## How to complete this task
Retype all of the data shown below, keeping every character the same.

## Records for the exercise
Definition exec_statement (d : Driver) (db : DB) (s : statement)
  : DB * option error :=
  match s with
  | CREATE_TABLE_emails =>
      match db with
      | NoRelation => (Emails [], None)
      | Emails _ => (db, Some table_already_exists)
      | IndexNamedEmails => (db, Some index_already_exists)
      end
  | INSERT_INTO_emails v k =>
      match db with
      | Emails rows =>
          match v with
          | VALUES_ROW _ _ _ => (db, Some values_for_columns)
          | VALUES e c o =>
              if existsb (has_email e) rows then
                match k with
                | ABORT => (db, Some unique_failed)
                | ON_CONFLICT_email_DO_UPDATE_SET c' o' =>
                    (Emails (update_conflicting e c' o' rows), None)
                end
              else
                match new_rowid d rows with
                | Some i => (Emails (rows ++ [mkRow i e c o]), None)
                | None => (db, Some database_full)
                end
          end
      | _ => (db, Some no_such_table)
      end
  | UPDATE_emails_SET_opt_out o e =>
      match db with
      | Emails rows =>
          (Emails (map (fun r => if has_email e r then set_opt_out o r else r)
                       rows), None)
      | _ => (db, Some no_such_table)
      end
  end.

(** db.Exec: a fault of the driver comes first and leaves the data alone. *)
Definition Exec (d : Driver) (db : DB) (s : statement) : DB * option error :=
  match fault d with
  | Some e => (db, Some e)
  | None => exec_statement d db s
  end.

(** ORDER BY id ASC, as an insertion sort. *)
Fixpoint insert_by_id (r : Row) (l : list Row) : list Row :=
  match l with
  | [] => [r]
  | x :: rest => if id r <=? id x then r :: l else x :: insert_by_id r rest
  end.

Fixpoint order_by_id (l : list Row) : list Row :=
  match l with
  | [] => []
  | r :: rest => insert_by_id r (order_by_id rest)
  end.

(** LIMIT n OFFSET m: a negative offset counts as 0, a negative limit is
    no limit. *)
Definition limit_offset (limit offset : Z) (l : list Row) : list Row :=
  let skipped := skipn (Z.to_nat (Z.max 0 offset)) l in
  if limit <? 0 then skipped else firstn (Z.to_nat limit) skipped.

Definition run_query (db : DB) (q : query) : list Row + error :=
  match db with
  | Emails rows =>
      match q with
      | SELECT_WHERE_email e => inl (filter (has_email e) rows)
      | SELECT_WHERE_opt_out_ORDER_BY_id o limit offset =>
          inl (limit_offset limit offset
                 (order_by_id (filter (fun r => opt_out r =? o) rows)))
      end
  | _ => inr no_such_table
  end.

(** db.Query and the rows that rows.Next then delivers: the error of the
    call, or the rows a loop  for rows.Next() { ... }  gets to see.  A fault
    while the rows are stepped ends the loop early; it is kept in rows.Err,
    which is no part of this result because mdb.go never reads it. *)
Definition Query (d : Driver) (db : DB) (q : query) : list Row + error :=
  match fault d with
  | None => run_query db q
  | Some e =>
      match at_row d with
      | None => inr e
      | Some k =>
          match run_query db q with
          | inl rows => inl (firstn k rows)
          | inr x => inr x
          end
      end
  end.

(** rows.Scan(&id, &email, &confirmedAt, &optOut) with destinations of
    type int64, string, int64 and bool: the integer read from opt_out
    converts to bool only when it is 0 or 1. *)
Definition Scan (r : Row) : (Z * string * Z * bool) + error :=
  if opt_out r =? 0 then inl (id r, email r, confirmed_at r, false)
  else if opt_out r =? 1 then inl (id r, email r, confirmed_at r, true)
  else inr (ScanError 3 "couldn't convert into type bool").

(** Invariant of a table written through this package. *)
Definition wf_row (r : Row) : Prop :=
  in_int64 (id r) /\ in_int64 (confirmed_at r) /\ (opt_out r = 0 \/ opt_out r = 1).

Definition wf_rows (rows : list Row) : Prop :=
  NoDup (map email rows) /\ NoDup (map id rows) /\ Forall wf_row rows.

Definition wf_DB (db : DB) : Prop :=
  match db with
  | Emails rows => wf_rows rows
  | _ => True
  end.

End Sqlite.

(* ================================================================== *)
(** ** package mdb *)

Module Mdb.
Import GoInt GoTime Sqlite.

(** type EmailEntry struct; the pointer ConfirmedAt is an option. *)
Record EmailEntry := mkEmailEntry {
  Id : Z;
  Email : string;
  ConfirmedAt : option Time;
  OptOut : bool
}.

## Solution to this problem
Definition exec_statement (d : Driver) (db : DB) (s : statement)
  : DB * option error :=
  match s with
  | CREATE_TABLE_emails =>
      match db with
      | NoRelation => (Emails [], None)
      | Emails _ => (db, Some table_already_exists)
      | IndexNamedEmails => (db, Some index_already_exists)
      end
  | INSERT_INTO_emails v k =>
      match db with
      | Emails rows =>
          match v with
          | VALUES_ROW _ _ _ => (db, Some values_for_columns)
          | VALUES e c o =>
              if existsb (has_email e) rows then
                match k with
                | ABORT => (db, Some unique_failed)
                | ON_CONFLICT_email_DO_UPDATE_SET c' o' =>
                    (Emails (update_conflicting e c' o' rows), None)
                end
              else
                match new_rowid d rows with
                | Some i => (Emails (rows ++ [mkRow i e c o]), None)
                | None => (db, Some database_full)
                end
          end
      | _ => (db, Some no_such_table)
      end
  | UPDATE_emails_SET_opt_out o e =>
      match db with
      | Emails rows =>
          (Emails (map (fun r => if has_email e r then set_opt_out o r else r)
                       rows), None)
      | _ => (db, Some no_such_table)
      end
  end.

(** db.Exec: a fault of the driver comes first and leaves the data alone. *)
Definition Exec (d : Driver) (db : DB) (s : statement) : DB * option error :=
  match fault d with
  | Some e => (db, Some e)
  | None => exec_statement d db s
  end.

(** ORDER BY id ASC, as an insertion sort. *)
Fixpoint insert_by_id (r : Row) (l : list Row) : list Row :=
  match l with
  | [] => [r]
  | x :: rest => if id r <=? id x then r :: l else x :: insert_by_id r rest
  end.

Fixpoint order_by_id (l : list Row) : list Row :=
  match l with
  | [] => []
  | r :: rest => insert_by_id r (order_by_id rest)
  end.

(** LIMIT n OFFSET m: a negative offset counts as 0, a negative limit is
    no limit. *)
Definition limit_offset (limit offset : Z) (l : list Row) : list Row :=
  let skipped := skipn (Z.to_nat (Z.max 0 offset)) l in
  if limit <? 0 then skipped else firstn (Z.to_nat limit) skipped.

Definition run_query (db : DB) (q : query) : list Row + error :=
  match db with
  | Emails rows =>
      match q with
      | SELECT_WHERE_email e => inl (filter (has_email e) rows)
      | SELECT_WHERE_opt_out_ORDER_BY_id o limit offset =>
          inl (limit_offset limit offset
                 (order_by_id (filter (fun r => opt_out r =? o) rows)))
      end
  | _ => inr no_such_table
  end.

(** db.Query and the rows that rows.Next then delivers: the error of the
    call, or the rows a loop  for rows.Next() { ... }  gets to see.  A fault
    while the rows are stepped ends the loop early; it is kept in rows.Err,
    which is no part of this result because mdb.go never reads it. *)
Definition Query (d : Driver) (db : DB) (q : query) : list Row + error :=
  match fault d with
  | None => run_query db q
  | Some e =>
      match at_row d with
      | None => inr e
      | Some k =>
          match run_query db q with
          | inl rows => inl (firstn k rows)
          | inr x => inr x
          end
      end
  end.

(** rows.Scan(&id, &email, &confirmedAt, &optOut) with destinations of
    type int64, string, int64 and bool: the integer read from opt_out
    converts to bool only when it is 0 or 1. *)
Definition Scan (r : Row) : (Z * string * Z * bool) + error :=
  if opt_out r =? 0 then inl (id r, email r, confirmed_at r, false)
  else if opt_out r =? 1 then inl (id r, email r, confirmed_at r, true)
  else inr (ScanError 3 "couldn't convert into type bool").

(** Invariant of a table written through this package. *)
Definition wf_row (r : Row) : Prop :=
  in_int64 (id r) /\ in_int64 (confirmed_at r) /\ (opt_out r = 0 \/ opt_out r = 1).

Definition wf_rows (rows : list Row) : Prop :=
  NoDup (map email rows) /\ NoDup (map id rows) /\ Forall wf_row rows.

Definition wf_DB (db : DB) : Prop :=
  match db with
  | Emails rows => wf_rows rows
  | _ => True
  end.

End Sqlite.

(* ================================================================== *)
(** ** package mdb *)

Module Mdb.
Import GoInt GoTime Sqlite.

(** type EmailEntry struct; the pointer ConfirmedAt is an option. *)
Record EmailEntry := mkEmailEntry {
  Id : Z;
  Email : string;
  ConfirmedAt : option Time;
  OptOut : bool
}.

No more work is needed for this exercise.